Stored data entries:
Lemma stream_info_orders_writes_witness : exists info, stream_info_creating demo_pipe 0 true true (str "docs") Document =
  ((stream_info_creating demo_pipe 0 true true (str "docs") Document).1, Ok info) /\ info_mode info = Document /\
  cached_info (stream_info_creating demo_pipe 0 true true (str "docs") Document).1 0 (str "docs") = Some info.
Proof.
  exists (mkInfo 1 Document). split; [reflexivity|]. split; [reflexivity|].
  apply (stream_info_orders_writes demo_pipe 0 true true (str "docs") Document _ (mkInfo 1 Document) 0
    empty_metastore_wf (clock_new_ok demo_hash (str "n1")) eq_refl); [|reflexivity].
  intros s mx Hs. by apply elem_of_nil in Hs.
Defined.

Definition demo_batch : list (json * bytes * Z) := [(JString (str "a"), str "id-1", 7); (JString (str "b"), str "id-2", 8)].
Lemma ingest_external_accounts_witness :
  exists p' a d, ingest_external 100 demo_text [] demo_pipe (str "logs") demo_batch [demo_turn Accepted; demo_turn Full] = (p', Ok (a, d)) /\
    a + d = 2 /\ forall k, pending (p_wal p') k = pending opened_empty k + landed (sent_positions (p_trace p')) k.
Proof.
  destruct (ingest_external_accounts 100 demo_text [] demo_pipe (str "logs") demo_batch [demo_turn Accepted; demo_turn Full]
    opened_empty_clean) as (p' & a & d & E & _ & Hn & new & Et & _ & Hk & _); [repeat constructor; by vm_compute|by vm_compute|reflexivity|].
  exists p', a, d. split; [exact E|]. split; [exact Hn|]. rewrite Et. exact Hk.
Defined.

Definition demo_record : WalRecord :=
  {| wr_stream := str "docs"; wr_id := str "x"; wr_seq := 900; wr_tombstone := true; wr_doc := str "{}"; wr_pos := {| segment := 0 |} |}.
Definition demo_replay_turn : ReplayTurn := mkReplayTurn 0 true true true true true true false.
Definition demo_replayed : Pipeline := (replay (fun _ => true) demo_pipe [] 0 [(Ok demo_record, demo_replay_turn)] true 0).1.
Lemma replay_accounts_witness :
  exists new, p_trace demo_replayed = new /\ concat (handled <$> new) = [wr_pos demo_record] /\ exists e, e ∈ new /\ issues demo_record e.
Proof.
  destruct (replay_accounts (fun _ => true) demo_pipe [(Ok demo_record, demo_replay_turn)] true 0 demo_replayed 1 eq_refl)
    as (rs & Ers & _ & new & Et & Hh & Hi & _).
  destruct rs as [|r [|? ?]]; [discriminate Ers| |discriminate Ers]. injection Ers as <-.
  exists new. split; [exact Et|]. split; [exact Hh|]. apply (Hi demo_record); [by left|reflexivity].
Defined.

Lemma replay_document_before_tombstone_witness :
  exists it, p_trace (replay (fun _ => true) demo_pipe [] 0 [(Ok demo_record, demo_replay_turn)] false 0).1 = [Sent (str "docs") it] /\ doc_id it = str "x".
Proof.
  pose proof (replay_document_before_tombstone (fun _ => true) demo_pipe demo_record demo_replay_turn false 0 eq_refl eq_refl eq_refl
    ltac:(by unfold all_up)) as H.
  destruct (replay _ _ _ _ _ _ _) as [p' res]. destruct H as (it & rest & Et & Ei & _ & _ & Hf). destruct (Hf eq_refl) as [-> _].
  exists it. split; [exact Et|exact Ei].
Defined.
Lemma scan_segment_spec fuel bound paths : no_empty paths ->
  (length (ahead bound) < fuel)%nat ->
  match scan_segment fuel d bound paths with
  | Some (Ok m) => Forall key_wf (ahead bound) /\ no_empty m /\
      forall s t, t ∈ default ∅ (m !! s) <->
        t ∈ default ∅ (paths !! s) \/
        exists k, k ∈ ahead bound /\ s = decode_path (path_of k) /\ seen_type keys (path_of k) t
  | Some (Err (MalformedKey k)) => k ∈ ahead bound /\ ~ key_wf k
  | _ => False
  end.
Proof.
  revert bound paths. induction fuel as [|fuel IH]; intros bound paths Hne Hf; [lia|]. cbn [scan_segment].
  rewrite ahead_stream. destruct (ahead bound) as [|k ks] eqn:E.
  { split; [constructor|]. split; [done|]. set_solver. }
  destruct (position JSON_END_OF_PATH k) as [n|] eqn:En.
  2:{ split; [left|]. unfold key_wf. rewrite En. by intros [? ?]. }
  assert (key_wf k) as Hk by (by exists n).
  assert (take n k = path_of k) as -> by (unfold path_of; by rewrite En).
  destruct (ahead_next bound k ks E Hk) as (Hlen & Hsub & Hcov). rewrite E in *.
  destruct (probe_types_spec (path_of k) ALL paths Hne) as (p1 & -> & Hne1 & H1).
  assert (length ks < fuel)%nat as Hlt by (simpl in Hf; lia).
  specialize (IH _ p1 Hne1 (Nat.le_lt_trans _ _ _ Hlen Hlt)).
  destruct (scan_segment fuel d _ p1) as [[m|[e|k']]|] eqn:Er; try done.
  2:{ destruct IH as [Hin Hw]. split; [by apply Hsub|done]. }
  destruct IH as (Hw & Hnem & Hm). split; [|split; [done|]].
  - apply Forall_forall. intros x Hx. destruct (Hcov x Hx) as [Ha|[? ?]]; [|done].
    by eapply (proj1 (Forall_forall _ _)) in Hw.
  - intros s t. rewrite Hm, H1. split.
    + intros [[?|(-> & _ & Hs)]|(x & Hx & -> & Hs)]; [by left| |].
      * right. exists k. split; [left|done].
      * right. exists x. split; [by apply Hsub|done].
    + intros [?|(x & Hx & -> & Hs)]; [by left; left|].
      destruct (Hcov x Hx) as [Ha|[_ Ep]]; [right; by exists x|].
      left. right. rewrite <- Ep. split; [done|]. split; [apply in_ALL|done].
Qed.

End probes.

(** ** Properties *)

Section segments.
Context {Fault D : Type} `{TermDict Fault D}.

(** What the walk of every term of every segment sees at a reported path. *)
Definition walked (kss : list (list bytes)) (s : bytes) (t : DynamicType) : Prop :=
  exists ks path, ks ∈ kss /\ JSON_END_OF_PATH ∉ path /\ s = decode_path path /\ seen_type ks path t.

Lemma seen_path_of ks path t : JSON_END_OF_PATH ∉ path -> seen_type ks path t ->
  exists k, k ∈ ks /\ path_of k = path.
Proof. intros Hp (k & Hk & c & v & _ & ->). eexists. split; [exact Hk|]. by apply path_of_app. Qed.
Lemma bundle_roundtrip_witness :
  @open_footer (one_codec (demo_meta None 0 0)) (list_reader demo_obj) (list_reader demo_obj) (list_reader demo_obj)
    = Ok (demo_bundle (demo_meta None 0 0)) /\
  span_holds demo_obj {| offset := 2; len := 3 |} (str "abc").
Proof.
  destruct (@bundle_roundtrip (one_codec (demo_meta None 0 0)) (one_codec_laws _) demo_dir (demo_meta None 0 0)
    (demo_bundle (demo_meta None 0 0)) demo_obj (list_reader demo_obj) (list_reader demo_obj) (list_reader demo_obj)
    demo_written (list_reader_reads _) (list_reader_reads _) (list_reader_reads _)
    (list_reader_answers _) (list_reader_answers _) (list_reader_answers _)) as (Ho & _ & _ & Hs).
  split; [exact Ho|].
  destruct (Hs (str "seg.store") {| offset := 2; len := 3 |} ltac:(vm_compute; reflexivity)) as (d & Ed & Hd).
  assert (d = str "abc") as -> by (vm_compute in Ed; injection Ed as <-; reflexivity).
  exact Hd.
Defined.

Example demo_opened :
  opened (@open_footer (one_codec (demo_meta None 0 0)) (list_reader demo_obj) (list_reader demo_obj) (list_reader demo_obj))
    (demo_bundle (demo_meta None 0 0)) = true.
Proof. vm_compute. reflexivity. Qed.

Lemma open_accepts_only_bundles_witness :
  exists (pre : bytes) n, 0 <= n /\ blen pre = blen demo_obj - 16 - n.
Proof.
  destruct (@open_accepts_only_bundles (one_codec (demo_meta None 0 0))
    (list_reader demo_obj) (list_reader demo_obj) (list_reader demo_obj) demo_obj (demo_bundle (demo_meta None 0 0))
    (list_reader_reads _) (list_reader_reads _) (list_reader_reads _)
    (opened_ok _ _ demo_opened))
    as (pre & n & Hn & Hp & _).
  exists pre, n. split; [exact Hn|exact Hp].
Defined.

(** An index library that keeps the text of string documents, seals them into
    [demo_dir] and has no unmapped terms; numbers are refused. *)
Definition demo_indexer : Indexer bool bytes (list bytes) (list bytes) := {|
  convert_with_source _ doc _ _ fallback :=
    match doc with
    | JString s => Ok (s, fallback)
    | _ => Err (InvalidDocument (str "not text"))
    end;
  writer_new _ := [];
  writer_add w d := Ok (w ++ [d]);
  writer_commit _ := Ok (demo_dir, []);
  schema_mapping _ := Object [];
  schema_layout _ := 3;
  schema_has_seq s := s |}.
Lemma bytes_held_remove es k v : NoDup es.*1 -> (k, v) ∈ es ->
  bytes_held (filter (fun e => e.1 <> k) es) = bytes_held es - blen v.
Proof.
  induction es as [|[k' v'] es IH]; simpl; [intros _ Hn; by apply not_elem_of_nil in Hn|].
  intros [Hn Hd]%NoDup_cons Hin. rewrite filter_cons. simpl. destruct (decide (k' <> k)) as [Hne|He]; simpl.
  - apply elem_of_cons in Hin as [Hin|Hin]; [congruence|]. rewrite IH by done. lia.
  - assert (k' = k) as -> by (destruct (decide (k' = k)); tauto).
    apply elem_of_cons in Hin as [[= ->]|Hin]; [|exfalso; apply Hn; apply list_elem_of_fmap; by exists (k, v)].
    rewrite filter_every; [lia|]. apply Forall_forall. intros [k'' v''] Hx Hk. simpl in Hk. subst.
    apply Hn, list_elem_of_fmap. by exists (k, v'').
Qed.

Lemma remove_absent es k : k ∉ es.*1 -> filter (fun e : BlockKey * bytes => e.1 <> k) es = es.
Proof. intros Hn. apply filter_every, Forall_forall. intros e He Hk. apply Hn, list_elem_of_fmap. exists e. by subst. Qed.

Section tiers.
Context {L : Type} `{LruLaws L} (hash : BlockKey -> Z).

(** What the pops of the [while] leave: the most recent entries that fit. *)
Lemma shrink_spec fuel budget sh n : 0 <= budget ->
  shard_bytes sh = bytes_held (lru_list (shard_blocks sh)) ->
  (length (lru_list (shard_blocks sh)) < fuel)%nat ->
  let sh' := (shrink fuel budget sh n).1 in
  shard_bytes sh' = bytes_held (lru_list (shard_blocks sh')) /\ shard_bytes sh' <= budget /\
  exists popped, lru_list (shard_blocks sh) = lru_list (shard_blocks sh') ++ popped /\
    (popped = [] \/ budget < bytes_held (lru_list (shard_blocks sh') ++ take 1 popped)).
Proof.
  intros Hb. revert sh n. induction fuel as [|fuel IH]; intros sh n Hs Hf; [lia|]. cbn [shrink].
  destruct (Z.leb_spec (shard_bytes sh) budget) as [Hle|Hgt].
  { simpl. split; [done|]. split; [done|]. exists []. rewrite app_nil_r. split; [done|by left]. }
  pose proof (lru_pop_spec (shard_blocks sh)) as Hp. destruct (lru_pop (shard_blocks sh)) as [[e|] l]; simpl in *.
  2:{ exfalso. destruct Hp as [Hp _]. rewrite Hp in Hs. simpl in Hs. lia. }
  assert (shard_bytes sh - blen e.2 = bytes_held (lru_list l)) as Hs'
    by (rewrite Hs, Hp, bytes_held_app; simpl; lia).
  assert (length (lru_list l) < fuel)%nat as Hf' by (rewrite Hp, length_app in Hf; simpl in Hf; lia).
  destruct (IH (mkShard l (shard_bytes sh - blen e.2)) (n + 1) Hs' Hf') as (H1 & H2 & popped & H3 & H4). simpl in *.
  split; [done|]. split; [done|]. exists (popped ++ [e]). rewrite Hp, H3. split; [by rewrite app_assoc|]. right.
  destruct H4 as [->|H4].
  - rewrite app_nil_r in H3. simpl. rewrite <- H3, <- Hp, <- Hs. lia.
  - destruct popped as [|p popped]; [|exact H4]. simpl in *. rewrite app_nil_r in *. lia.
Qed.

Lemma shrink_sub fuel budget sh n e :
  e ∈ lru_list (shard_blocks (shrink fuel budget sh n).1) -> e ∈ lru_list (shard_blocks sh).
Proof.
  revert sh n. induction fuel as [|fuel IH]; intros sh n; [done|]. cbn [shrink].
  destruct (shard_bytes sh <=? budget); [done|].
  pose proof (lru_pop_spec (shard_blocks sh)) as Hp. destruct (lru_pop (shard_blocks sh)) as [[x|] l]; simpl in *; [|done].
  intros Hin%IH. rewrite Hp. simpl in Hin. apply elem_of_app. by left.
Qed.

(** ** Lemmas: what the cache holds of one file *)

Section content.
Context (content : bytes) (fk : FileKey) (bs : Z).

Definition block_at (i : Z) : bytes := obj_slice content (i * bs) (i * bs + block_len (blen content) bs i).

(** Every cached block of the file that can be served is the file's block. *)
Record holds (c : SplitCache L) : Prop := {
  ho_bs : block_size c = bs;
  ho_mem n sh k v : memory c !! n = Some sh -> (k, v) ∈ lru_list (shard_blocks sh) ->
    k.1 = fk -> 0 <= k.2 -> v = block_at k.2;
  ho_disk d i data : disk c = Some d -> 0 <= i -> dfiles d !! block_relative_path (fk, i) = Some data ->
    blen data = block_len (blen content) bs i -> data = block_at i;
  ho_inv d : disk c = Some d -> disk_inv (dstate d);
}.

Lemma holds_memory c c' : holds c -> block_size c' = block_size c -> disk c' = disk c -> memory c' = memory c -> holds c'.
Proof. intros [H1 H2 H3 H4] E1 E2 E3. split; rewrite ?E1, ?E2, ?E3; auto. Qed.

Lemma holds_stats f c : holds c -> holds (with_stats f c).
Proof. intros Hc. by eapply holds_memory. Qed.
Lemma holds_inflight f c : holds c -> holds (with_inflight f c).
Proof. intros Hc. by eapply holds_memory. Qed.

Lemma holds_shard c n sh' : holds c ->
  (forall k v, (k, v) ∈ lru_list (shard_blocks sh') -> k.1 = fk -> 0 <= k.2 -> v = block_at k.2) ->
  holds (with_shard n sh' c).
Proof.
  intros [H1 H2 H3 H4] Hs. split; simpl; try done. intros m sh k v Hm Hin.
  destruct (decide (m = n)) as [->|Hne]; [|rewrite list_lookup_insert_ne in Hm by done; eauto].
  destruct (memory c !! n) as [old|] eqn:Eo.
  - rewrite list_lookup_insert_eq in Hm by by eapply lookup_lt_Some. simplify_eq. eauto.
  - rewrite list_insert_ge in Hm by by apply lookup_ge_None. congruence.
Qed.

Lemma holds_insert_memory c k data : holds c -> (k.1 = fk -> 0 <= k.2 -> data = block_at k.2) ->
  holds (insert_memory hash c k data).
Proof.
  intros Hc Hd. unfold insert_memory. destruct (_ <? _); [done|].
  destruct (memory c !! shard_of hash k) as [sh|] eqn:Esh; [|done].
  pose proof (lru_put_spec (shard_blocks sh) k data) as [Hp _].
  destruct (lru_put (shard_blocks sh) k data) as [old l]. simpl in Hp.
  destruct (shrink _ _ _ _) as [sh' ev] eqn:Es. apply holds_stats, holds_shard; [done|].
  intros k' v Hin. assert ((k', v) ∈ lru_list l) as Hl.
  { eapply (shrink_sub _ _ (mkShard l _)). rewrite Es. exact Hin. }
  rewrite Hp in Hl. apply elem_of_cons in Hl as [[= -> ->]|Hl]; [done|].
  apply list_elem_of_filter in Hl as [_ Hl]. eapply (ho_mem c Hc); eauto.
Qed.

(** A disk tier whose files are some of another's. *)
Lemma holds_disk c d d' : holds c -> disk c = Some d -> disk_inv (dstate d') ->
  (forall p data, dfiles d' !! p = Some data -> dfiles d !! p = Some data) -> holds (with_disk (Some d') c).
Proof.
  intros [H1 H2 H3 H4] Hd Hi Hsub. split; simpl; try done.
  - intros d0 i data [= <-] Hi0 Hl. eauto.
  - by intros d0 [= <-].
Qed.

Lemma get_block_spec during c i :
  holds c -> 0 <= i -> (forall c', holds c' -> holds (during c')) ->
  holds (get_block hash during c (fk, i) (block_len (blen content) bs i)).2 /\
  forall v, (get_block hash during c (fk, i) (block_len (blen content) bs i)).1 = Some v -> v = block_at i.
Proof.
  intros Hc Hi Hdur. unfold get_block. set (k := (fk, i)).
  assert (exists hit c1, match memory c !! shard_of hash k with
      | Some sh => let '(v, l) := lru_get (shard_blocks sh) k in
                   (v, with_shard (shard_of hash k) (mkShard l (shard_bytes sh)) c)
      | None => (None, c)
      end = (hit, c1) /\ holds c1 /\ forall v, hit = Some v -> v = block_at i) as (hit & c1 & -> & Hc1 & Hhit).
  { destruct (memory c !! shard_of hash k) as [sh|] eqn:Esh; [|by exists None, c].
    pose proof (lru_get_spec (shard_blocks sh) k) as Hg. destruct (lru_get (shard_blocks sh) k) as [v l]. simpl in Hg.
    eexists v, _. split; [done|].
    assert (forall k' v', (k', v') ∈ lru_list l -> (k', v') ∈ lru_list (shard_blocks sh)) as Hsub.
    { destruct v as [v|]; destruct Hg as [Hv ->]; [|done]. intros k' v' [[= -> ->]|Hin]%elem_of_cons; [done|].
      by apply list_elem_of_filter in Hin as [_ ?]. }
    split.
    - apply holds_shard; [done|]. intros k' v' Hin. simpl in Hin. eapply (ho_mem c Hc); eauto.
    - intros v' ->. destruct Hg as [Hv _]. by eapply (ho_mem c Hc _ _ k v' Esh). }
  destruct hit as [v|]; [simpl; split; [by apply holds_stats|auto]|]. clear Hhit Hc c.
  destruct (disk c1) as [d|] eqn:Ed; [|done].
  pose proof (disk_touch_inv (dstate d) k (ho_inv c1 Hc1 d Ed)) as Ht.
  destruct (disk_touch (dstate d) k) as [held s]. simpl in Ht.
  assert (holds (with_disk (Some (mkTier (max_bytes d) s (dfiles d) (tmp_counter d))) c1)) as Hc2
    by (by eapply holds_disk).
  destruct held; simpl; [|done].
  apply Hdur in Hc2. set (c3 := during _) in *. clearbody c3.
  destruct (disk c3) as [d3|] eqn:Ed3; [|done].
  assert (holds (with_disk (Some (disk_forget d3 k)) c3)) as Hf.
  { apply (holds_disk c3 d3); [done|done|apply disk_forget_inv, (ho_inv c3 Hc2 d3 Ed3)|].
    simpl. intros p data [_ Hp]%lookup_delete_Some. done. }
  destruct (dfiles d3 !! block_relative_path k) as [data|] eqn:Ef; [|done].
  destruct (Z.eqb_spec (blen data) (block_len (blen content) bs i)) as [El|]; [|done]. simpl.
  assert (data = block_at i) as -> by (by eapply (ho_disk c3 Hc2)).
  split; [|naive_solver]. apply holds_insert_memory; [by apply holds_stats|done].
Qed.

Lemma put_block_spec c i data io : holds c -> 0 <= i -> data = block_at i ->
  exists c', put_block hash c (fk, i) data io = Some c' /\ holds c'.
Proof.
  intros Hc Hi ->. unfold put_block. destruct (disk c) as [d|] eqn:Ed; simpl.
  2:{ eexists. split; [done|]. by apply holds_insert_memory. }
  unfold disk_insert. destruct io; simpl.
  - destruct (disk_account_spec (dstate d) (fk, i) (blen (block_at i)) (max_bytes d) (ho_inv c Hc d Ed) ltac:(lia))
      as (s' & vs & -> & He & _). simpl. eexists. split; [done|].
    apply holds_insert_memory; [|done]. apply holds_stats.
    destruct Hc as [H1 H2 H3 H4]. split; simpl; [done|done| |].
    + intros d0 j dat [= <-] Hj. simpl.
      assert (forall m vs, (foldl (fun m v => delete (block_relative_path v) m) m vs : gmap bytes bytes) !! block_relative_path (fk, j) = Some dat ->
        m !! block_relative_path (fk, j) = Some dat) as Hdel.
      { clear. intros m vs. revert m. induction vs as [|v vs IH]; intros m; [done|]. simpl. intros Hm%IH.
        by apply lookup_delete_Some in Hm as [_ ?]. }
      intros Hl%Hdel. apply lookup_insert_Some in Hl as [[Ep <-]|[_ Hl]]; [|by eapply H3].
      apply block_path_inj in Ep as [_ ->]; [|done..]. done.
    + intros d0 [= <-]. apply (ev_inv _ _ _ _ _ He).
  - eexists. split; [done|]. apply holds_insert_memory; [|done]. apply holds_stats.
    by eapply (holds_disk c d); [| |apply (ho_inv c Hc d Ed)|].
Qed.

(** ** Lemmas: fetching *)

Context (Hbs : 0 < bs).

Lemma block_len_pos i : 0 <= i < total_blocks (blen content) bs -> 0 < block_len (blen content) bs i <= bs.
Proof.
  intros Hi. destruct (total_blocks_spec (blen content) bs Hbs ltac:(lia)) as (_ & _ & Ht).
  pose proof (proj1 (Ht i) ltac:(lia)). unfold block_len. lia.
Qed.

Lemma blen_block_at i : 0 <= i < total_blocks (blen content) bs -> blen (block_at i) = block_len (blen content) bs i.
Proof.
  intros Hi. pose proof (block_len_pos i Hi). unfold block_at. rewrite obj_slice_len; [lia|nia|unfold block_len; lia].
Qed.

Lemma obj_slice_empty l a b : b <= a -> obj_slice l a b = [].
Proof. intros Hba. unfold obj_slice, slice. by replace (Z.to_nat b - Z.to_nat a)%nat with 0%nat by lia. Qed.

Lemma pieces_nil fuel n : pieces fuel n [] = [].
Proof. by destruct fuel. Qed.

WORK ORDER: Out of the data above, transcribe exactly and only the lines starting with the line that has "Definition walked (kss" and going on through the line that has "destruct (@open_accepts_only_bundles (one_codec", both included.

RESULT OF THIS TASK:
Definition walked (kss : list (list bytes)) (s : bytes) (t : DynamicType) : Prop :=
  exists ks path, ks ∈ kss /\ JSON_END_OF_PATH ∉ path /\ s = decode_path path /\ seen_type ks path t.

Lemma seen_path_of ks path t : JSON_END_OF_PATH ∉ path -> seen_type ks path t ->
  exists k, k ∈ ks /\ path_of k = path.
Proof. intros Hp (k & Hk & c & v & _ & ->). eexists. split; [exact Hk|]. by apply path_of_app. Qed.
Lemma bundle_roundtrip_witness :
  @open_footer (one_codec (demo_meta None 0 0)) (list_reader demo_obj) (list_reader demo_obj) (list_reader demo_obj)
    = Ok (demo_bundle (demo_meta None 0 0)) /\
  span_holds demo_obj {| offset := 2; len := 3 |} (str "abc").
Proof.
  destruct (@bundle_roundtrip (one_codec (demo_meta None 0 0)) (one_codec_laws _) demo_dir (demo_meta None 0 0)
    (demo_bundle (demo_meta None 0 0)) demo_obj (list_reader demo_obj) (list_reader demo_obj) (list_reader demo_obj)
    demo_written (list_reader_reads _) (list_reader_reads _) (list_reader_reads _)
    (list_reader_answers _) (list_reader_answers _) (list_reader_answers _)) as (Ho & _ & _ & Hs).
  split; [exact Ho|].
  destruct (Hs (str "seg.store") {| offset := 2; len := 3 |} ltac:(vm_compute; reflexivity)) as (d & Ed & Hd).
  assert (d = str "abc") as -> by (vm_compute in Ed; injection Ed as <-; reflexivity).
  exact Hd.
Defined.

Example demo_opened :
  opened (@open_footer (one_codec (demo_meta None 0 0)) (list_reader demo_obj) (list_reader demo_obj) (list_reader demo_obj))
    (demo_bundle (demo_meta None 0 0)) = true.
Proof. vm_compute. reflexivity. Qed.

Lemma open_accepts_only_bundles_witness :
  exists (pre : bytes) n, 0 <= n /\ blen pre = blen demo_obj - 16 - n.
Proof.
  destruct (@open_accepts_only_bundles (one_codec (demo_meta None 0 0))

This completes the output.